Most of the stories in Ciao Ciao Bambino feature student/teacher relationships, which is usually not a favorite of mine. I really enjoyed these sweet, discreet romances, though, because they focused on romance and not on physical relationships. It’s rated 16+, so the material is very tame, and I liked it better because of that. The book celebrates the shyer, giddier side of love, and the relationships are very uplifting.
Yuuta looks like a girl, and when Kaname saves him from a thug, he thinks he just rescued a girl. Yuuta doesn’t take offense at his mistake, and instead he develops a crush on the awkward Kaname. This story was fun because it takes place over a period of several years, starting when Yuuta is in middle school, and following their blossoming relationship as Yuuta matures. I have to admit that I was a little put off by the age difference, but the relationship is presented in such sugary confines that I quickly got over my objections. In addition, Yuuta grew up to be one hawt number, so there is no possible way that Kaname could have resisted his determined pursuit.

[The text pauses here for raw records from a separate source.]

(* ===== verification/ProcessSpec.v ===== *)
(** * A node keeps the ledger of its best branch

    Whatever blocks a node is given, and in whatever order, after each the chain
    is at a tip with the coins of its branch: the checks of [ProcessBlock] make
    every block it keeps one of a tree that [connectBestChain_keeps_ledger] is
    about.  What is assumed of the blocks is about hashes and about what the
    checks leave open: the order of transactions within a block and outputs that
    cannot be stored. *)
From stdpp Require Import fin_maps fin_sets strings list.
From Stdlib Require Import Lia ZArith.
From S2P Require Import Prelude Wire MsgTx ScriptError Crypto SigCache SigHash Engine MsgBlock Work ChainParams BlockIndex Difficulty Subsidy RuleError TxRules Merkle Compress UtxoView Ledger ConnectBlock ConnectSpec UtxoStore SizeHelper UtxoCache UtxoCacheSpec Disconnect ChainView ChainIO ChainState Reorg Replay ChainSpec BlockRules Orphans Checkpoints ChainFrame Process.

(** ** The tree of the blocks that may be accepted *)

Section tree.
Context `{HashFns}.

(** The first block and all blocks the node is ever given. *)
Context (mg : MsgBlock) (l : list MsgBlock) (cs : list Checkpoint).

(** The statuses nodes are made with: those a started node reads back, and that
    of a stored block for new ones. *)
Context (st : bytes → Z).

(** What is assumed of the blocks [l] a node can be given, besides that they were
    read off the wire ([pr_wf]) and are storable ([pr_total], [pr_size], [pr_fits]):
    the hash of a header determines the whole block ([pr_hash]), which is more than
    that hashes do not collide, since it leaves out copies of a block with the same
    header and another certificate, witness or body; equal transaction ids have
    equal encodings ([pr_collide]); no block spends an output of a later
    transaction of its own ([pr_order], see [checkConnectBlock_out_of_order]). *)
Record presented : Prop := {
  pr_wf m : m ∈ l → wf_MsgBlock m;
  pr_hash m m' : m ∈ l → m' ∈ l → MsgBlock_BlockHash m = MsgBlock_BlockHash m' → m = m';
  pr_first m : m ∈ l → MsgBlock_BlockHash m ≠ MsgBlock_BlockHash mg;
  pr_count : zlen l < 2 ^ 31 - 2;
  pr_total : zlen (mb_Transactions mg) < 2 ^ 64;
  pr_order m : m ∈ l → in_order (mb_Transactions m);
  pr_genesis : wf_BlockHeader (block_header mg);
  pr_size m : m ∈ mg :: l → is_i64 (GetBlockVsize m);
  pr_fits m : m ∈ l → Forall (λ tx, Forall output_fits (tx_TxOut tx)) (mb_Transactions m);
  pr_collide m m' t t' : m ∈ l → m' ∈ l → t ∈ mb_Transactions m → t' ∈ mb_Transactions m' →
    TxHash t = TxHash t' → SerializeNoWitness t = SerializeNoWitness t'
}.

Definition first_node : blockNode :=
  newBlockNode (to_header (block_header mg)) None (st (MsgBlock_BlockHash mg)) (GetBlockVsize mg).

Definition node_of (m : MsgBlock) (prev : blockNode) : blockNode :=
  newBlockNode (to_header (block_header m)) (Some prev) (st (MsgBlock_BlockHash m)) (GetBlockVsize m).

(** A block on a known one that passed the checks. *)
Inductive known : blockNode → Prop :=
| known_first : known first_node
| known_next m prev :
    known prev → m ∈ l → bh_PrevBlock (block_header m) = hash prev → sane_block (mb_Transactions m) →
    coinbase_at (i32 (height prev + 1)) (mb_Transactions m) →
    (∀ cp, cp ∈ cs → cp_Height cp = i32 (height prev + 1) → cp_Hash cp = MsgBlock_BlockHash m) →
    known (node_of m prev).

(** The message with the hash of a node. *)
Definition stored (n : blockNode) : MsgBlock :=
  match list_find (λ m, MsgBlock_BlockHash m = hash n) l with Some (_, m) => m | None => mg end.

Definition block_of (n : blockNode) : Block := at_height (stored n) (height n).

Context (HP : presented).

Lemma hash_node_of m prev : hash (node_of m prev) = MsgBlock_BlockHash m.
Proof. done. Qed.

Lemma stored_hash m n : m ∈ l → hash n = MsgBlock_BlockHash m → stored n = m.
Proof.
  intros Hm E. unfold stored. destruct (list_find _ l) as [[i m']|] eqn:Ef.
  - apply list_find_Some in Ef as (Hi & E' & _). apply (pr_hash HP); [by eapply list_elem_of_lookup_2|done|congruence].
  - apply list_find_None in Ef. rewrite Forall_forall in Ef. by destruct (Ef m Hm).
Qed.

Lemma stored_first n : hash n = MsgBlock_BlockHash mg → stored n = mg.
Proof.
  intros E. unfold stored. destruct (list_find _ l) as [[i m']|] eqn:Ef; [|done].
  apply list_find_Some in Ef as (Hi & E' & _). exfalso. apply (pr_first HP m'); [by eapply list_elem_of_lookup_2|congruence].
Qed.

(** The hash of a block is that of its header, which names its parent: nodes with
    one hash are the same. *)
Lemma known_hash a b : known a → known b → hash a = hash b → a = b.
Proof.
  intros Ha. revert b. induction Ha as [|m prev Hprev IH Hm Hp _ _]; intros b Hb E.
  - destruct Hb as [|m' prev' _ Hm' _ _ _]; [done|]. exfalso. by apply (pr_first HP m' Hm').
  - destruct Hb as [|m' prev' Hprev' Hm' Hp' _ _]; [exfalso; by apply (pr_first HP m Hm)|].
    assert (m = m') as <- by by apply (pr_hash HP). f_equal. apply IH; [done|congruence].
Qed.

Lemma known_parent n q : known n → parent n = Some q → known q.
Proof. destruct 1 as [|m prev]; [done|]. by intros [= <-]. Qed.

Lemma known_branch a n : known n → a ∈ branch n → known a.
Proof.
  induction 1 as [|m prev Hprev IH Hm Hp Hs Hc Hk]; intros [->|(q & Hq & Ha)]%elem_of_branch; [constructor|done|by constructor|].
  injection Hq as <-. by apply IH.
Qed.

(** A branch of [h] blocks on the first has the hashes of [h] of the blocks. *)
Lemma branch_hashes n : known n → node_wf n → height n <= zlen l.
Proof.
  intros Hk Hw. pose proof (length_branch n Hw) as El.
  assert (NoDup (branch n)) as Hnd.
  { apply NoDup_alt. intros i j x Hi Hj. rewrite branch_lookup in Hi, Hj by done.
    destruct (decide _) as [Hdi|]; [|done]. destruct (decide _) as [Hdj|]; [|done].
    destruct (back_wf _ _ _ Hw Hi) as [_ Ei]. destruct (back_wf _ _ _ Hw Hj) as [_ Ej]. pose proof (node_wf_height n Hw). lia. }
  assert (∀ a q, a ∈ branch n → parent a = Some q → ∃ m, m ∈ l ∧ hash a = MsgBlock_BlockHash m) as Hmsg.
  { intros a q Ha Hq. pose proof (known_branch a n Hk Ha) as Hka. destruct Hka as [|m prev ? Hm]; [done|]. by exists m. }
  destruct (branch n) as [|r rest] eqn:Eb; [rewrite zlen_nil in El; pose proof (node_wf_height n Hw); pose proof (zlen_nonneg l); lia|].
  rewrite zlen_cons in El. apply NoDup_cons in Hnd as [Hr Hnd].
  assert (hash <$> rest ⊆+ MsgBlock_BlockHash <$> l) as Hsub.
  { apply NoDup_submseteq.
    - apply NoDup_fmap_2_strong; [|done]. intros a b Ha Hb E.
      apply known_hash; [apply (known_branch a n Hk)|apply (known_branch b n Hk)|done]; rewrite Eb; by right.
    - intros h (a & -> & Ha)%list_elem_of_fmap.
      destruct (parent a) as [q|] eqn:Hq.
      + destruct (Hmsg a q) as (m & Hm & ->); [by right|done|]. by apply list_elem_of_fmap_2.
      + exfalso. apply Hr. assert (a = r) as ->; [|done].
        assert (∀ x, known x → parent x = None → x = first_node) as Hroot by (intros x [|]; done).
        assert (parent r = None) as Hpr.
        { assert (branch n !! 0%nat = Some r) as H0 by by rewrite Eb. rewrite branch_lookup in H0 by done.
          destruct (decide _); [|done]. destruct (back_wf _ _ _ Hw H0) as [Hwr Er].
          destruct (node_wf_inv r Hwr) as [(? & _)|(q & _ & Hwq & Eq & _)]; [done|].
          pose proof (node_wf_height q Hwq). pose proof (node_wf_height n Hw). lia. }
        rewrite (Hroot a), (Hroot r); [done| |done| |done]; apply (known_branch _ n Hk); rewrite Eb; [by left|by right]. }
  apply submseteq_length in Hsub. rewrite !length_fmap in Hsub. unfold zlen in *. lia.
Qed.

The next chapter explores the growing feelings between Yuuta’s friends, Kei and Mako. This one is cute because neither boy is really interested in each other, but once someone suggests that they do have a thing for one another, they realize that they want to be more than friends. Both boys are pretty clueless, and so they were a good match for each other.
The book finishes up with Kana, a high school student who harbors a forbidden crush on his tutor, Nakahara. The usual angst ensues, including jealousy and self-doubt, and the characters are likeable enough that you get caught up in their confusion and uncertainty. Nothing is too deep or too over the top on an emotional level; instead you have a solid romance with two attractive guys who don’t quite know how to express their feelings.
I haven’t cared for Momoko Tenzen’s art in the past, but I must be getting used to it because I liked it here. All of those impossibly pointy chins still give me pause, but the characters are good-looking, the emphasis is on facial expresses, and you never have to guess how anyone is feeling. It’s all evident, through every bashful blush or shy curve of the lips.
Readers looking for a steamy romp won’t find it here, but Ciao Ciao Bambino piles on the romance instead. This would be a good introduction for someone just venturing into the BL genre; it’s a solid read with likeable characters and engaging situations.